Five attributes are measured by the Teacher Evaluation Profile. The five attributes include the attributes of the teacher, the attributes of the evaluator, the attributes of the feedback provided, the attributes of the context in which the evaluation takes place and the attributes of the evaluation feedback.
The Teacher Evaluation Profile consists of forty-four questions. The profile was given to two hundred teachers and administrators in one central Illinois school district. Of the 200 surveys administered, 157 were returned.
The results of these surveys indicate that the teachers in this district report more professional growth as a result of their most recent evaluation than the national average. The results of this research indicates that when certain variables are present in a district, teacher growth can result.
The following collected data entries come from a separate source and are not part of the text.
(** Taking the first [k] free blocks for a new file. *)
Lemma allocate_parts s m u n k len : fs_parts s m u -> m !! n = None ->
  0 <= k <= Z.of_nat (length (Free (Volume s))) -> k = need (Blocksize s) len ->
  exists s' u', AllocateBlocks s k = (s', Ok (take (Z.to_nat k) (Free (Volume s))))
    /\ Blocks s' = Some m /\ Blocksize s' = Blocksize s
    /\ Size (Volume s') = Size (Volume s)
    /\ fs_parts (with_table s' (Some (<[n := mkSimpleBlock n len (take (Z.to_nat k) (Free (Volume s)))]> m)))
         (<[n := mkSimpleBlock n len (take (Z.to_nat k) (Free (Volume s)))]> m) u'.
Proof.
  intros H Hn Hk Hneed. destruct H as [Hb Hu Hbs Hsz Hp Hm Hf].
  pose proof (Permutation_length Hp) as Hl. rewrite length_app, length_seqZ in Hl.
  unfold AllocateBlocks.
  destruct (Z.ltb_spec max_slice_len k); [lia|].
  rewrite SafeUint64ToInt_small by (unfold max_slice_len in *; unfold_widths; lia).
  destruct (Z.ltb_spec (Z.of_nat (length (Free (Volume s)))) k); [lia|].
  rewrite Hu. set (bl := take (Z.to_nat k) (Free (Volume s))).
  eexists _, (mark_used u bl). split; [reflexivity|].
  split; [done|]. split; [done|]. split; [done|].
  pose proof (file_blocks_insert m n (mkSimpleBlock n len bl) Hn) as Hins. cbn in Hins.
  split; cbn; auto.
  - rewrite Hins, (assoc_L app), (comm app (drop _ _)). unfold bl. by rewrite take_drop.
  - intros b. rewrite mark_used_lookup, Hm.
    assert (b ∈ file_blocks (<[n := mkSimpleBlock n len bl]> m) <-> b ∈ bl \/ b ∈ file_blocks m) as Hel
      by (rewrite Hins; apply elem_of_app).
    repeat case_decide; naive_solver.
  - intros q f E. apply lookup_insert_Some in E as [[<- <-]|[? E]]; [|by apply Hf]. cbn.
    split; [done|]. unfold bl. rewrite length_take. lia.
Qed.

(** What a caller must respect: sizes for which the block count does not wrap
    around and can be allocated as a slice. *)
Definition op_fits (bs : Z) (op : sfs_op) : Prop :=
  match op with
  | OpCreate _ l => 0 <= l /\ l + bs <= 2 ^ 64 - 1 /\ need bs l <= max_slice_len
  | _ => True
  end.

Lemma num_blocks_need s len : 0 < Blocksize s -> 0 <= len -> len + Blocksize s <= 2 ^ 64 - 1 ->
  num_blocks s len = need (Blocksize s) len.
Proof.
  intros. unfold num_blocks, need. rewrite (u64_small (len + _)) by wsolve.
  rewrite u64_small by wsolve. done.
Qed.

Lemma need_nonneg bs len : 0 < bs -> 0 <= len -> 0 <= need bs len.
Proof. intros. unfold need. apply Z.div_pos; lia. Qed.

Lemma dir_of_some s m : Blocks s = Some m -> dir_of s = FileSize <$> m.
Proof. intros E. unfold dir_of. by rewrite E. Qed.

(** One operation: the invariant is preserved and the directory moves as the
    abstract one, with the same answer. *)
Lemma step_fs_refines s op : sfs_inv s -> op_fits (Blocksize s) op ->
  sfs_inv (step_fs s op).1
  /\ Blocksize (step_fs s op).1 = Blocksize s
  /\ Size (Volume (step_fs s op).1) = Size (Volume s)
  /\ step_dir (Blocksize s) (Size (Volume s)) (dir_of s) op
     = (dir_of (step_fs s op).1, (step_fs s op).2).
Proof.
  intros (m & u & H) Hop. pose proof (fp_bs _ _ _ H) as Hbs.
  destruct op as [n len|n|]; cbn [step_fs step_dir].
  - destruct Hop as (H0 & Hw & Hmax). pose proof (need_nonneg _ _ Hbs H0) as Hnn.
    destruct (unlink_parts s m u n H) as (u1 & H1).
    destruct (unlink_frame s n) as [Fb Fs].
    assert (delete n (dir_of s) = dir_of (unlink s n)) as ->.
    { rewrite (dir_of_some _ _ (fp_blocks _ _ _ H)), (dir_of_some _ _ (fp_blocks _ _ _ H1)).
      by rewrite fmap_delete. }
    unfold CreateFile. destruct (Z.eqb_spec (Blocksize s) 0); [lia|].
    rewrite num_blocks_need by done.
    pose proof (parts_free _ _ _ H1) as Hfree. rewrite Fb, Fs in Hfree.
    case_bool_decide.
    + destruct (allocate_parts (unlink s n) (delete n m) u1 n (need (Blocksize s) len) len H1)
        as (s' & u' & E & Eb & Ebs & Esz & HP); [apply lookup_delete_eq|lia|congruence|].
      rewrite E, Eb. cbn. split; [by eexists _, _|]. rewrite <-Fb, <-Fs. split; [done|]. split; [done|].
      f_equal. rewrite (dir_of_some _ _ (fp_blocks _ _ _ H1)). unfold dir_of. cbn.
      by rewrite fmap_insert.
    + assert (AllocateBlocks (unlink s n) (need (Blocksize s) len)
              = (unlink s n, Err NotEnoughFree)) as ->.
      { unfold AllocateBlocks. destruct (Z.ltb_spec max_slice_len (need (Blocksize s) len)); [lia|].
        rewrite SafeUint64ToInt_small by (unfold max_slice_len in *; unfold_widths; lia).
        destruct (Z.ltb_spec (Z.of_nat (length (Free (Volume (unlink s n)))))
                    (need (Blocksize s) len)); [done|lia]. }
      cbn. split; [by eexists _, _|done].
  - unfold DeleteFile, map_get. rewrite (fp_blocks _ _ _ H). cbn.
    rewrite (dir_of_some _ _ (fp_blocks _ _ _ H)), lookup_fmap.
    destruct (m !! n) as [f|] eqn:E; cbn.
    + destruct (remove_parts s m u n f H E) as (u' & H').
      rewrite (fp_blocks _ _ _ H) in H' |- *.
      split; [by eexists _, _|]. split; [done|]. rewrite free_blocks_fold. cbn.
      split; [done|]. by rewrite fmap_delete.
    + split; [by eexists _, _|]. split; [done|]. split; [done|].
      by rewrite (dir_of_some _ _ (fp_blocks _ _ _ H)).
  - unfold FormatVolume. pose proof (fp_size _ _ _ H) as Hsz.
    destruct (Z.ltb_spec max_slice_len (Size (Volume s))); [lia|]. cbn.
    split; [|split; [done|split; [done|]]].
    + exists ∅, ∅. split; cbn; try done. by rewrite file_blocks_empty, app_nil_r.
    + unfold dir_of. cbn. by rewrite fmap_empty.
Qed.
The variables found to be important in producing teacher growth include trust, a clearly defined and shared purpose for teacher evaluation, and strong leadership from the central office. This research project examines the results of an on-going process of evaluation which has as its purpose the professional growth of teachers. The findings of this research indicates that in this district the two functions of evaluation can be met in one system.
Thesis (Ed.D.)--University of Illinois at Urbana-Champaign, 1993.